# GT5000 Craftsman w/B&S 26HP Hard Starting



## Urick (Mar 26, 2009)

Hi all. A little history of this machine. This series of engine is the one which has the leaking air intake problem, but mine hasn't exhibited this problem as of yet.This tractor is used primarily for lawn mowing and uses a 48" cutter deck. It has been well maintained with no running problems. But it has a curious problem which I cannot pinpoint. I mow an acre grass every week to ten days in season and the tractor/engine runs fine once started. 
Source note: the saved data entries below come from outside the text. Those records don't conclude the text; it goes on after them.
(* ===== verification/CreateMemory.v ===== *)
(** * POST /v1/memories
    ([services/memory/app/routers/memories.py] [create_memory],
    [routers/memory_write_support.py], [write/labels.py]; the client half in
    [services/worker/app/extraction/memory_writer.py])

    The handler around the write transaction: it claims the caller's idempotency
    key in the ledger, runs the write, and finalizes or releases the claim.  The
    ledger is the model of [Idempotency], the write that of [MemoryStore]; other
    requests act between the handler's own statements.  What the pipeline decides
    about the content is an input, and JSON texts are read back by a codec. *)

From S2P Require Import Prelude PyText Idempotency MemoryStore.

(** ** Requests and responses *)

(** A validated body.  Confidences are hundredths, as the column holds them. *)
Record CreateMemoryRequest := {
  req_agent_id : UUID;
  req_content : pystr;
  req_category : string;
  req_confidence : Z;
  req_labels : option (list (string * Z));
  req_session_id : option UUID;
  req_metadata : string;
  req_valid_from : option Z;
  req_valid_until : option Z;
  req_expires_at : option Z;
  req_expected_session_revision : option Z;
}.

(** [CreateMemoryResponse] and [QuarantineMemoryResponse]. *)
Inductive Payload :=
| CreatedPayload (id : UUID) (memory : Memory) (processing_time_ms : Z)
| QuarantinedPayload (id : UUID) (revision : Z).

Record Response := { rs_status : Z; rs_body : Payload; rs_replayed : bool }.

(** [HTTPException]: the status and the detail's code. *)
Record HttpError := { he_status : Z; he_code : string }.

(** [model_dump_json] and [json.loads]: what was written reads back. *)
Class JsonCodec := {
  model_dump_json : Payload -> string;
  json_loads : string -> option Payload;
  loads_dump : forall p, json_loads (model_dump_json p) = Some p;
}.

(** ** Labels ([write/labels.py]) *)

Definition MAX_LABELS : nat := 5.

(** The loop of [validate_write_labels]: each label in turn, against those seen. *)
Fixpoint check_labels (seen : list string) (ls : list (string * Z)) : result Error unit :=
  match ls with
  | [] => Ok tt
  | (l, c) :: ls =>
      if negb (mem l VALID_LABELS) then Raise (ValidationError "Invalid label" "labels" "invalid_label")
      else if ((c <? 0) || (100 <? c))%bool
      then Raise (ValidationError "Confidence must be between 0.0 and 1.0" "labels" "confidence_out_of_range")
      else if mem l seen then Raise (ValidationError "Duplicate label in request" "labels" "duplicate_label")
      else check_labels (l :: seen) ls
  end.
Definition stop_with (error : string) (x : Ctx) : Ctx :=
  {| cx_org_id := cx_org_id x; cx_content := cx_content x; cx_agent_id := cx_agent_id x; cx_status := cx_status x;
     cx_pii_detected := cx_pii_detected x; cx_pii_redacted := cx_pii_redacted x; cx_findings := cx_findings x;
     cx_quarantine_reason := cx_quarantine_reason x; cx_embedding := cx_embedding x; cx_content_hash := cx_content_hash x;
     cx_is_exact_duplicate := cx_is_exact_duplicate x; cx_existing_memory_id := cx_existing_memory_id x;
     cx_near_duplicate_candidates := cx_near_duplicate_candidates x; cx_valid_from := cx_valid_from x;
     cx_valid_until := cx_valid_until x; cx_conflict_decisions := cx_conflict_decisions x;
     cx_conflict_llm_calls := cx_conflict_llm_calls x; cx_pending_supersede_targets := cx_pending_supersede_targets x;
     cx_pending_supersede_revisions := cx_pending_supersede_revisions x; cx_stop := true; cx_error := Some error |}.

Record PiiProcessResult := {
  pr_findings : list PiiFinding;
  pr_content : pystr;
  pr_pii_detected : bool;
  pr_pii_redacted : bool;
  pr_status : string;
  pr_quarantine_reason : option string;
}.

Definition with_pii (r : PiiProcessResult) (x : Ctx) : Ctx :=
  {| cx_org_id := cx_org_id x; cx_content := pr_content r; cx_agent_id := cx_agent_id x; cx_status := pr_status r;
     cx_pii_detected := pr_pii_detected r; cx_pii_redacted := pr_pii_redacted r; cx_findings := pr_findings r;
     cx_quarantine_reason := pr_quarantine_reason r; cx_embedding := cx_embedding x; cx_content_hash := cx_content_hash x;
     cx_is_exact_duplicate := cx_is_exact_duplicate x; cx_existing_memory_id := cx_existing_memory_id x;
     cx_near_duplicate_candidates := cx_near_duplicate_candidates x; cx_valid_from := cx_valid_from x;
     cx_valid_until := cx_valid_until x; cx_conflict_decisions := cx_conflict_decisions x;
     cx_conflict_llm_calls := cx_conflict_llm_calls x; cx_pending_supersede_targets := cx_pending_supersede_targets x;
     cx_pending_supersede_revisions := cx_pending_supersede_revisions x;
     cx_stop := (cx_stop x || String.eqb (pr_status r) "quarantined")%bool; cx_error := cx_error x |}.

(** The hash, and the memory that has it already. *)
Definition with_hash (h : string) (existing : option UUID) (x : Ctx) : Ctx :=
  {| cx_org_id := cx_org_id x; cx_content := cx_content x; cx_agent_id := cx_agent_id x; cx_status := cx_status x;
     cx_pii_detected := cx_pii_detected x; cx_pii_redacted := cx_pii_redacted x; cx_findings := cx_findings x;
     cx_quarantine_reason := cx_quarantine_reason x; cx_embedding := cx_embedding x; cx_content_hash := Some h;
     cx_is_exact_duplicate := (cx_is_exact_duplicate x || bool_decide (is_Some existing))%bool;
     cx_existing_memory_id := match existing with Some i => Some i | None => cx_existing_memory_id x end;
     cx_near_duplicate_candidates := cx_near_duplicate_candidates x; cx_valid_from := cx_valid_from x;
     cx_valid_until := cx_valid_until x; cx_conflict_decisions := cx_conflict_decisions x;
     cx_conflict_llm_calls := cx_conflict_llm_calls x; cx_pending_supersede_targets := cx_pending_supersede_targets x;
     cx_pending_supersede_revisions := cx_pending_supersede_revisions x;
     cx_stop := (cx_stop x || bool_decide (is_Some existing))%bool; cx_error := cx_error x |}.

Definition with_embedding (v : list binary64) (x : Ctx) : Ctx :=
  {| cx_org_id := cx_org_id x; cx_content := cx_content x; cx_agent_id := cx_agent_id x; cx_status := cx_status x;
     cx_pii_detected := cx_pii_detected x; cx_pii_redacted := cx_pii_redacted x; cx_findings := cx_findings x;
     cx_quarantine_reason := cx_quarantine_reason x; cx_embedding := Some v; cx_content_hash := cx_content_hash x;
     cx_is_exact_duplicate := cx_is_exact_duplicate x; cx_existing_memory_id := cx_existing_memory_id x;
     cx_near_duplicate_candidates := cx_near_duplicate_candidates x; cx_valid_from := cx_valid_from x;
     cx_valid_until := cx_valid_until x; cx_conflict_decisions := cx_conflict_decisions x;
     cx_conflict_llm_calls := cx_conflict_llm_calls x; cx_pending_supersede_targets := cx_pending_supersede_targets x;
     cx_pending_supersede_revisions := cx_pending_supersede_revisions x; cx_stop := cx_stop x; cx_error := cx_error x |}.

Definition with_candidates (ids : list UUID) (x : Ctx) : Ctx :=
  {| cx_org_id := cx_org_id x; cx_content := cx_content x; cx_agent_id := cx_agent_id x; cx_status := cx_status x;
     cx_pii_detected := cx_pii_detected x; cx_pii_redacted := cx_pii_redacted x; cx_findings := cx_findings x;
     cx_quarantine_reason := cx_quarantine_reason x; cx_embedding := cx_embedding x; cx_content_hash := cx_content_hash x;
     cx_is_exact_duplicate := cx_is_exact_duplicate x; cx_existing_memory_id := cx_existing_memory_id x;
     cx_near_duplicate_candidates := ids; cx_valid_from := cx_valid_from x;
     cx_valid_until := cx_valid_until x; cx_conflict_decisions := cx_conflict_decisions x;
     cx_conflict_llm_calls := cx_conflict_llm_calls x; cx_pending_supersede_targets := cx_pending_supersede_targets x;
     cx_pending_supersede_revisions := cx_pending_supersede_revisions x; cx_stop := cx_stop x; cx_error := cx_error x |}.

Definition with_decisions (ds : list ConflictDecision) (calls : Z) (targets : list UUID) (revisions : gmap UUID Z) (x : Ctx) : Ctx :=
  {| cx_org_id := cx_org_id x; cx_content := cx_content x; cx_agent_id := cx_agent_id x; cx_status := cx_status x;
     cx_pii_detected := cx_pii_detected x; cx_pii_redacted := cx_pii_redacted x; cx_findings := cx_findings x;
     cx_quarantine_reason := cx_quarantine_reason x; cx_embedding := cx_embedding x; cx_content_hash := cx_content_hash x;
     cx_is_exact_duplicate := cx_is_exact_duplicate x; cx_existing_memory_id := cx_existing_memory_id x;
     cx_near_duplicate_candidates := cx_near_duplicate_candidates x; cx_valid_from := cx_valid_from x;
     cx_valid_until := cx_valid_until x; cx_conflict_decisions := ds; cx_conflict_llm_calls := calls;
     cx_pending_supersede_targets := targets; cx_pending_supersede_revisions := revisions; cx_stop := cx_stop x;
     cx_error := cx_error x |}.

(** What the write transaction takes from the context. *)
Definition to_write_context (x : Ctx) : WriteContext :=
  {| wc_content := cx_content x; wc_status := cx_status x; wc_pii_detected := cx_pii_detected x;
     wc_pii_redacted := cx_pii_redacted x; wc_content_hash := cx_content_hash x; wc_valid_from := cx_valid_from x;
     wc_valid_until := cx_valid_until x; wc_decisions := cx_conflict_decisions x;
     wc_supersede_targets := cx_pending_supersede_targets x; wc_supersede_revisions := cx_pending_supersede_revisions x;
     wc_exact_duplicate := if cx_is_exact_duplicate x then Some (cx_existing_memory_id x) else None;
     wc_error := cx_error x |}.

(** ** Stages *)

Record PipelineSettings := {
  max_content_chars : Z;
  pii_redact_min_confidence : binary64;
  dedup_exact_enabled : bool;
  near_duplicate_sim_threshold : binary64;
  near_duplicate_candidate_limit : Z;
  conflict_detection_enabled : bool;
  pl_hnsw_ef_search : Z;
  embedder_max_retries : Z;
}.

Inductive PipeExn := PxClient (e : ClientError) | PxStore (e : Error) | PxSearch (e : ReadError) | PxValueError | PxDatabase.

(** The statements of a write, in order. *)
Inductive Step := AtLookup | AtBump | AtSearch | AtLoad | AtWrite | AtIndex.

(** One write: what other transactions do before each statement, which statements
    reach the database, the clocks, the index and the embedder. *)
Record PipelineEnv := {
  pe_others : Step -> list Op;
  pe_db_ok : Step -> bool;
  pe_clock : Step -> Clock;
  pe_now : Z;
  pe_index : list (UUID * binary64);
  pe_posts : nat -> HttpOutcome;
  pe_id : UUID;
  pe_races : (DB -> DB) * (DB -> DB);
}.

(** The tables, and the texts handed to the embedder so far. *)
Record World := { w_db : DB; w_embedded : list pystr }.

Definition with_db (d : DB) (w : World) : World := {| w_db := d; w_embedded := w_embedded w |}.

Definition NIL_UUID : UUID := "00000000-0000-0000-0000-000000000000".

Section Pipeline.
Context `{UnicodeDB, ConflictClassifier} (u_digit : Z -> bool) (nlp : pystr -> Doc) (sha256 : bytes -> string).
(** Presidio: what it finds in a text, and the text with the findings replaced. *)
Context (analyze : pystr -> list PiiFinding) (anonymize : pystr -> list PiiFinding -> pystr).
Context (st : PipelineSettings) (env : PipelineEnv).

(** [normalize_content]; the hash of a text that UTF-8 cannot encode is never
    taken. *)
Definition normalize_content (s : pystr) : pystr := u_lower (collapse_space false (strip_space s)).
Definition content_hash_of (s : pystr) : option string := sha256 <$> utf8_encode (normalize_content s).
Definition content_hash_sha256 (s : pystr) : string := default "" (content_hash_of s).

Abbreviation Stage := (Ctx -> World -> result PipeExn Ctx * World).

(** The tables as a statement meets them. *)
Definition visit (s : Step) (w : World) : World := with_db (run_ops content_hash_sha256 (pe_others env s) (w_db w)) w.

Definition validate_content (content : pystr) (max_chars : Z) : option string :=
  if (bool_decide (content = []) || bool_decide (strip_space content = []))%bool then Some "content_empty"%string
  else if max_chars <? Z.of_nat (length content) then Some "content_too_long"%string
  else None.

Definition validate_stage : Stage := fun x w =>
  (Ok match validate_content (cx_content x) (max_content_chars st) with Some e => stop_with e x | None => x end, w).

(** [PiiService.process] *)
Definition process (content : pystr) : PiiProcessResult :=
  let findings := analyze content in
  let threshold := pii_redact_min_confidence st in
  match findings with
  | [] => {| pr_findings := []; pr_content := content; pr_pii_detected := false; pr_pii_redacted := false;
             pr_status := "active"; pr_quarantine_reason := None |}
  | _ =>
      if existsb (fun f => f_ltb (pf_score f) threshold) findings
      then {| pr_findings := findings; pr_content := content; pr_pii_detected := true; pr_pii_redacted := false;
              pr_status := "quarantined"; pr_quarantine_reason := Some "pii_low_confidence"%string |}
      else {| pr_findings := findings; pr_content := anonymize content findings; pr_pii_detected := true;
              pr_pii_redacted := existsb (fun f => SFleb threshold (pf_score f)) findings;
              pr_status := "active"; pr_quarantine_reason := None |}
  end.

Definition pii_stage : Stage := fun x w => (Ok (with_pii (process (cx_content x)) x), w).

(** [DedupService.check_exact] *)
Definition exact_dedup_stage : Stage := fun x w =>
  match cx_agent_id x with
  | None => (Ok (stop_with "agent_id_required" x), w)
  | Some agent =>
      match content_hash_of (cx_content x) with
      | None => (Raise PxValueError, w)
      | Some h =>
          if negb (dedup_exact_enabled st) then (Ok (with_hash h None x), w)
          else if negb (pe_db_ok env AtLookup) then (Raise PxDatabase, w)
          else
            let w := visit AtLookup w in
            match find_active_by_content_hash (cx_org_id x) agent h (w_db w) with
            | None => (Ok (with_hash h None x), w)
            | Some existing =>
                if negb (pe_db_ok env AtBump) then (Raise PxDatabase, w)
                else
                  let w := visit AtBump w in
                  match transaction (increment_retrieval_count_session (pe_clock env AtBump) (cx_org_id x) existing) (w_db w) with
                  | (Ok _, d) => (Ok (with_hash h (Some existing) x), with_db d w)
                  | (Raise e, d) => (Raise (PxStore e), with_db d w)
                  end
            end
      end
  end.
Lemma score_hits_Ok hits scored : score_hits hits = Ok scored ->
  hit <$> scored = hits /\ Forall (fun m => composite_score m = hit_score (hit m)) scored.
Proof.
  unfold score_hits. rewrite rmap_Ok. induction 1 as [|h m hits scored Hm _ [IH1 IH2]]; [done|].
  apply rbind_Ok in Hm as (s & Hs & [= <-]). cbn. rewrite IH1. split; [done|]. constructor; [|done].
  cbn. unfold hit_score. by rewrite Hs.
Qed.

Lemma no_worse_before (l : list Hit) i j h h' : StronglySorted no_worse l -> l !! i = Some h -> l !! j = Some h' ->
  (i < j)%nat -> no_worse h h'.
Proof.
  intros Hs. revert i j. induction Hs as [|x l Hl IH Hx]; intros i j Hi Hj Hij; [done|].
  destruct i as [|i], j as [|j]; cbn in *; try lia.
  - injection Hi as <-. rewrite Forall_forall in Hx. by apply Hx, (list_elem_of_lookup_2 _ j).
  - apply (IH i j); [done|done|lia].
Qed.

(** The candidates: who they are and where they come from. *)
Lemma candidates_spec hits scored : score_retrieval_hits hits = Ok scored ->
  exists deduped ordered, dedupe_hits hits = Ok deduped /\ ordered ≡ₚ deduped /\ StronglySorted no_worse ordered /\
    collapsed ordered (hit <$> scored) /\ Forall (fun m => composite_score m = hit_score (hit m)) scored.
Proof.
  unfold score_retrieval_hits. intros (d & Hd & (k & Hk & Hs)%rbind_Ok)%rbind_Ok.
  apply collapse_spec in Hk as (ordered & Hp & Hsort & Hc). apply score_hits_Ok in Hs as [<- Hf].
  by exists d, ordered.
Qed.

Lemma candidates_nodup hits scored : score_retrieval_hits hits = Ok scored -> NoDup (memory_id <$> scored).
Proof.
  intros (d & o & [Hnd _]%dedupe_spec & Hp & _ & [[rest Hsub] _ _] & _)%candidates_spec.
  rewrite <- Hp, <- Hsub, fmap_app in Hnd. apply NoDup_app in Hnd as [Hnd _]. by rewrite <- list_fmap_compose in Hnd.
Qed.

(** A candidate is one of the hits, conflict groups aside. *)
Lemma candidate_origin hits scored m : score_retrieval_hits hits = Ok scored -> m ∈ scored ->
  exists h, h ∈ hits /\ same_hit (hit m) h.
Proof.
  intros (d & o & (_ & Ho & _)%dedupe_spec & Hp & _ & [[rest Hsub] _ _] & _)%candidates_spec Hm.
  apply Ho. rewrite <- Hp, <- Hsub, elem_of_app. left. apply list_elem_of_fmap. by exists m.
Qed.

Lemma candidate_groups hits scored m h g : score_retrieval_hits hits = Ok scored -> m ∈ scored -> h ∈ hits ->
  hit_memory_id h = memory_id m -> g ∈ hit_conflict_groups h -> g ∈ hit_conflict_groups (hit m).
Proof.
  intros (d & o & (_ & _ & _ & Hg)%dedupe_spec & Hp & _ & [[rest Hsub] _ _] & _)%candidates_spec Hm Hh Hid Hgh.
  apply Hg; [|by exists h]. rewrite <- Hp, <- Hsub, elem_of_app. left. apply list_elem_of_fmap. by exists m.
Qed.

(** Scoring succeeds only when every hit has a score. *)
Lemma candidates_scorable hits scored h : score_retrieval_hits hits = Ok scored -> h ∈ hits -> scorable h = true.
Proof.
  unfold score_retrieval_hits. intros (d & Hd & (k & Hk & _)%rbind_Ok)%rbind_Ok Hh.
  apply dedupe_spec in Hd as (_ & _ & Hcov & _). destruct (Hcov h Hh) as (c & Hc & _ & [_ Hw]). apply Hw.
  unfold collapse_conflicts in Hk. apply rbind_Ok in Hk as (keyed & [<- Hok]%conflict_keys & _).
  apply list_elem_of_fmap in Hc as (p & -> & Hp). rewrite Forall_forall in Hok. by apply Hok.
Qed.

(** ** Scoring returns *)

Lemma prefer_total h e : scorable h = true -> scorable e = true -> is_ok (prefer h e) = true.
Proof.
  unfold scorable, prefer. destruct (score_memory_hit h), (score_memory_hit e); cbn; try done. intros _ _. by case_if.
Qed.

Lemma dedupe_fold_total hits : forall best groups, (forall h, h ∈ hits -> scorable h = true) ->
  (forall k h, od_get k best = Some h -> scorable h = true) ->
  exists st, rfold dedupe_step (best, groups) hits = Ok st.
Proof.
  induction hits as [|h hits IH]; intros best groups Hh Hb; cbn [rfold]; [eauto|].
  assert (scorable h = true) as Hsc by (apply Hh; left).
  assert (forall k h', od_get k (od_set (hit_memory_id h) h best) = Some h' -> scorable h' = true) as Hset.
  { intros k h'. rewrite od_get_set. destruct (String.eqb _ k); [by intros [= <-]|apply Hb]. }
  cbn [dedupe_step]. destruct (od_get (hit_memory_id h) best) as [e|] eqn:E; cbn [rbind].
  - pose proof (prefer_total h e Hsc (Hb _ _ E)) as Hp. destruct (prefer h e) as [better|]; [|done]. cbn [rbind].
    apply IH; [intros; apply Hh; by right|]. by destruct better.
  - apply IH; [intros; apply Hh; by right|done].
Qed.
Lemma require_principal_Ok q now v : require_principal q now = Ok v -> exists p, principal_bound q now p v.
Proof.
  unfold require_principal, verify_principal.
  destruct (rq_principal_context q) as [p|] eqn:Ep; [|done]. intros Hv. exists p.
  match type of Hv with match ?m with _ => _ end = _ => destruct m as [v'|] eqn:E end; [|done]. injection Hv as ->.
  apply rbind_Ok in E as (v' & E & (u3 & Hbind & [= ->])%rbind_Ok).
  apply rbind_Ok in E as (u1 & Hauth & E). apply rbind_Ok in E as (org & Horg%canonical_uuid_Ok & E).
  apply rbind_Ok in E as (agent & Hagent%canonical_uuid_Ok & E).
  apply rbind_Ok in E as ([] & Hid%require_principal_id_Ok & E).
  apply rbind_Ok in E as ([] & Hiss%require_issued_at_Ok & E).
  apply rbind_Ok in E as ([] & Hexp & E).
  apply rbind_Ok in E as (rid & _ & E). apply rbind_Ok in E as (tid & _ & [= <-]).
  unfold bind_selectors in Hbind. cbn [vp_org_id vp_agent_id] in Hbind.
  destruct (String.eqb (rq_org_id q) (uuid_text org)) eqn:E1; [|done].
  destruct (String.eqb (rq_agent_id q) (uuid_text agent)) eqn:E2; [|done]. apply String.eqb_eq in E1, E2.
  unfold require_authority in Hauth. destruct (String.eqb (pc_authority p) AUTHORITY_AUTH_SERVICE) eqn:E3; [|done].
  apply String.eqb_eq in E3. split; cbn; try done.
  1, 2: split; [done|congruence].
  by apply require_not_expired_Ok.
Qed.

Lemma request_from_proto_ids q v r : request_from_proto q v = Ok r ->
  ar_org_id r = vp_org_id v /\ ar_agent_id r = vp_agent_id v.
Proof.
  unfold request_from_proto. intros (model & _ & E)%rbind_Ok. apply rbind_Ok in E as (query & _ & E). case_if; [done|].
  do 8 (apply rbind_Ok in E as (? & _ & E)). by injection E as <-.
Qed.

(** C4: a successful [AssembleContext] call came from a holder of the service
    token and stays inside one tenant.  The call presented exactly one token
    entry, the server's token; it carried a principal that names AuthService as
    its authority, with canonical org and agent ids, an issue time at most 30
    seconds from the server's clock and, where it has an expiry, one at most 30
    seconds back; the request's selectors are that principal's ids byte for
    byte, the assembler ran for the principal's org and agent, and every memory
    in the prompt it got back belongs to them.  (The principal is asserted by the
    token holder and unsigned: nothing here shows AuthService issued it.) *)
Theorem answers_only_bound_callers sv c q resp : token_shape (sv_token sv) = true ->
  rpc sv c (AssembleContext q) = Ok resp ->
  presents (cl_metadata c) (sv_token sv) /\
  exists p v domain res, principal_bound q (cl_now c) p v /\
    ar_org_id domain = vp_org_id v /\ ar_agent_id domain = vp_agent_id v /\
    assemble (sv_settings sv) (sv_memory sv) (sv_catalog sv) (cl_world c) (cl_clock c) (cl_nonce c) domain = Ok res /\
    resp = response_to_proto res /\
    forall m, m ∈ memories (packed res) -> hit_org_id (hit m) = rq_org_id q /\ hit_agent_id (hit m) = rq_agent_id q.
Proof.
  intros Ht Hrpc. unfold rpc, guarded in Hrpc. apply rbind_Ok in Hrpc as (u & Htok & Hrpc).
  destruct (require_service_token_spec (cl_metadata c) (sv_token sv) Ht) as [[Hp _]|[_ Hno]]; [|congruence].
  split; [done|]. unfold assemble_context in Hrpc. apply rbind_Ok in Hrpc as (u1 & _ & Hrpc).
  apply rbind_Ok in Hrpc as (u2 & _ & Hrpc). apply rbind_Ok in Hrpc as (v & [p Hv]%require_principal_Ok & Hrpc).
  apply rbind_Ok in Hrpc as (domain & Hd & Hrpc). apply rbind_Ok in Hrpc as (res & Ha & Hrpc).
  apply rbind_Ok in Hrpc as (u3 & _ & [= <-]).
  unfold parse_assemble_request in Hd. destruct (request_from_proto q v) as [d|] eqn:Eq; [|done]. injection Hd as ->.
  apply request_from_proto_ids in Eq as [Ho Hag].
  unfold assemble_or_deadline in Ha. destruct (cl_cancelled_during c); [done|].
  destruct (assemble _ _ _ _ _ _ domain) as [r|] eqn:Er; [|done]. injection Ha as ->.
  exists p, v, domain, res. split_and!; [done..|]. destruct Hv as [_ _ _ [Horg1 Horg2] [Hag1 Hag2] _ _].
  intros m Hm. destruct (packed_belongs _ _ _ _ _ _ _ _ m Er Hm) as [H1 H2]. split; congruence.
Qed.

(** An unauthenticated call learns nothing: on a server that started, a
    call that does not present exactly one entry with the right token gets the
    same UNAUTHENTICATED abort for every method, whatever the request says, and
    neither the memory service nor the directive cache is consulted for it. *)
Theorem unauthenticated_calls_uniform settings memory cat st mt addr port sv bound c m :
  build_server settings memory cat st mt addr port = Ok (sv, bound) -> ~ presents (cl_metadata c) (sv_token sv) ->
  forall w, rpc sv {| cl_metadata := cl_metadata c; cl_cancelled_before := cl_cancelled_before c;
                      cl_cancelled_during := cl_cancelled_during c; cl_cancelled_after := cl_cancelled_after c;
                      cl_now := cl_now c; cl_clock := cl_clock c; cl_nonce := cl_nonce c; cl_world := w |} m
            = Raise (Abort UNAUTHENTICATED CallerAuthenticationRequired).
Proof.
  intros Ht%build_server_token Hno w. unfold rpc, guarded. cbn [cl_metadata].
  destruct (require_service_token_spec (cl_metadata c) (sv_token sv) Ht) as [[Hp _]|[_ ->]]; done.
Qed.
End Boundary.

Module ServerSample.
#[local] Existing Instance ascii_db.
Definition service_token : pystr := lit "0123456789abcdef0123456789abcdef".
Definition entry (t : pystr) : MdEntry := MdPair (MdStr (lit "X-Ibex-Context-Service-Token")) (MdStr t).
Definition principal : PrincipalContext :=
  {| pc_authority := "AuthService"; pc_org_id := uuid_text 7; pc_agent_id := uuid_text 9; pc_principal_id := "proxy";
     pc_request_id := ""; pc_trace_id := ""; pc_issued_at := Some {| seconds := 1000; nanos := 500000000 |};
     pc_expires_at := None |}.
Definition request (org : UUID) : AssembleContextRequest :=
  {| rq_org_id := uuid_text org; rq_agent_id := uuid_text 9; rq_query := "drink?"; rq_model := " m ";
     rq_recent_messages := []; rq_session_id := ""; rq_directive_version_id := ""; rq_request_id := "";
     rq_trace_id := ""; rq_span_id := ""; rq_available_tokens := 0;
     rq_options := {| po_skip_cold_memories := false; po_skip_hot_memories := false; po_max_memories := 0 |};
     rq_principal_context := Some principal |}.
Definition server : Server :=
  {| sv_settings := AssembleSample.settings; sv_memory := RetrievalSample.cfg; sv_catalog := BudgetSample.cat;
     sv_token := service_token |}.
Definition call (md : list MdEntry) : Call :=
  {| cl_metadata := Some md; cl_cancelled_before := false; cl_cancelled_during := false; cl_cancelled_after := false;
     cl_now := b64_of_Z 1010; cl_clock := AssembleSample.clock; cl_nonce := AssembleSample.generated;
     cl_world := AssembleSample.world |}.

Definition outcome_of (r : result RpcError AssembleContextResponse) : Z + RpcError :=
  match r with Ok r => inl (rp_memories_included r) | Raise e => inr e end.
The problem is that it is very hard to start! After it sits for a week or so, I have to get a industrial strength battery charger to assist the regular battery (btw the battery is a new heavy duty Die Hard that holds charge). At first even using a booster charger to assist, the engine will not crank! By goosing intermittantly and multiple attempts, it starts after about 10 minutes or so. At that time the engine will crank and start quickly. Once it warms up, you can cut off the engine and it starts flawlessly without any extra assistance. But cold starting is an arduous process. I am concerned that the starter may have a dead field coil or open rotor. But since the starter whizzes along after the engine is warm, I suspect it may be a valve adjustment problem. Also at present single weight 30W oil is used and the filter replaced every oil change.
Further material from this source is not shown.